What? I thought I heard wrong. So I went online and dug up a confirmation of the doctors' views on this subject.

quote:
HUTCHESON: Right, and a number of myths. But let's start there with
aspartame because it's got this, oh, the aluminum in it, you know, it causes
brain problems.
SCHWARCZ: Well, aspartame has all kinds of scare stories. And the reason I
talk about it so much is because those stories are just nonsensical. I go by
the scientific method. That's where my allegiance is, to the peer-reviewed
literature. And there are over 200 studies that attest to the safety of this
product. There are close to 100 million users in North America every day.
It's approved in 90 countries. We have 20 years of safe use. There are
studies at Duke University, studies at MIT, have
shown that there's no problem. Of course, in rare cases you can have people
having headaches, but people drink red wine and have headaches.
HUTCHESON: Exactly. And aspartame would be in products like this, right? In
diet pops?
SCHWARCZ: Oh, it's in products like this. And there are other sweeteners,
too, which are fine.
Sucralose is an approved sweetener. All additives in Canada are approved,
which means that they're studied and they're researched. And there is really
no reason to fear that. Sometimes some sweeteners will portray themselves as
being more natural, like sucralose -- you know, because it's made from
sucrose. But this doesn't hold any water at all. They're all approved and
equal -- sweeteners.
HUTCHESON: And genetic modification is a huge topic now among a lot of
people.
SCHWARCZ: It is. And decidedly so.
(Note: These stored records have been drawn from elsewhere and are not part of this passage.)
(* ------------------------------------------------------------------ *)
(** ** Numbers *)

(** The numbers of the language, with [NaN] and the two infinities, and with
    the arithmetic on finite numbers done exactly.  The language rounds the
    result of each operation to the nearest binary64 number; rounding keeps
    the sign of a result and the order of two results, and changes nothing
    where the exact result is a binary64 number.  The properties below read
    of a computed number its sign, its order against another number, or its
    value where no rounding takes place (a number less zero, zero divided by
    a number). *)
Module Num.

Inductive number : Type :=
| NaN
| NegInf
| Fin (q : Q)
| PosInf.

Definition zero : number := Fin 0.

(** Unary minus. *)
Definition neg (x : number) : number :=
  match x with
  | NaN => NaN
  | NegInf => PosInf
  | Fin q => Fin (- q)
  | PosInf => NegInf
  end.

(** [x + y]. *)
Definition add (x y : number) : number :=
  match x, y with
  | NaN, _ | _, NaN => NaN
  | PosInf, NegInf | NegInf, PosInf => NaN
  | PosInf, _ | _, PosInf => PosInf
  | NegInf, _ | _, NegInf => NegInf
  | Fin a, Fin b => Fin (a + b)
  end.

(** [x - y]. *)
Definition sub (x y : number) : number := add x (neg y).

(** The sign of a number as the sort comparison reads it: [NaN] counts as
    zero (ECMAScript, SortCompare: "if v is NaN, return +0"). *)
Definition sign (x : number) : comparison :=
  match x with
  | NaN => Eq
  | NegInf => Lt
  | Fin q => (q ?= 0)%Q
  | PosInf => Gt
  end.

(** [x * y]. *)
Definition mul (x y : number) : number :=
  match x, y with
  | NaN, _ | _, NaN => NaN
  | Fin a, Fin b => Fin (a * b)
  | Fin a, inf | inf, Fin a =>
      match (a ?= 0)%Q with
      | Eq => NaN
      | Gt => inf
      | Lt => neg inf
      end
  | PosInf, PosInf | NegInf, NegInf => PosInf
  | PosInf, NegInf | NegInf, PosInf => NegInf
  end.

(** [x / y]; a zero divisor is read as [+0]. *)
Definition div (x y : number) : number :=
  match x, y with
  | NaN, _ | _, NaN => NaN
  | Fin a, Fin b =>
      match (b ?= 0)%Q with
      | Eq => match (a ?= 0)%Q with
              | Eq => NaN
              | Gt => PosInf
              | Lt => NegInf
              end
      | _ => Fin (a / b)
      end
  | Fin _, _ => Fin 0
  | inf, Fin b =>
      match (b ?= 0)%Q with
      | Lt => neg inf
      | _ => inf
      end
  | _, _ => NaN
  end.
I mean deservedly so, because there are
questions to ask. But once again, when you look at the scientific literature
and you look to see who's publishing and who's standing on which soapbox and
if you go by just the science you find that the benefits outweigh the risks.
You can never say that anything is completely safe and will always be.

quote:
Aspartame is banned in all childrens products in the European Common Market. Why not here? Is not the life, health and safety of our children more important than corporate profits and greed?

Why is aspartame banned in all childrens products in the European Common Market but fed to us like pigs here in North America?
Check out the website posted for a list of companies using this poison and their products.

quote:
NOTE On the European Common Market Aspartame is banned for all children's products. Why not in Canada and the USA? Because Monsanto pays off the FDA, the American Medical Association, The American Dietetic and Diabetic Associations, Congressmen and Senators and virtually anyone who gets in the way, and in other countries too. The Canadian Broadcasting Corporation caught them red handed and aired a program where Monsanto was trying to bribe a couple of Canadian Doctors at Health Canada.

Author Peter Sills writing in the Toronto Globe and Mail said, after a three and a half year court case against Monsanto, brought by railroad workers exposed to dioxin following a train derailment had ended and in which the jury awarded a $16 million in punitive damages against Monsanto, "The evidence of Monsanto executives at the trial portrayed a corporate culture where sales and profits were given a higher priority than the safety of products and it's workers. They (Monsanto) just didn't care about the health and safety of their workers. Instead of trying to make things safer, they relied on intimidation and threatened layoffs to keep their employees working.



Dr. Joe Schwarcz is the director of McGill University’s Office for Chemistry and Society.

Edited to read "Why is aspartame banned in all childrens products in the European Common Market but fed to us like pigs here in North America" vs. "Why is aspartame banned in Europe ... "

[ 01 March 2005: Message edited by: mary123 ]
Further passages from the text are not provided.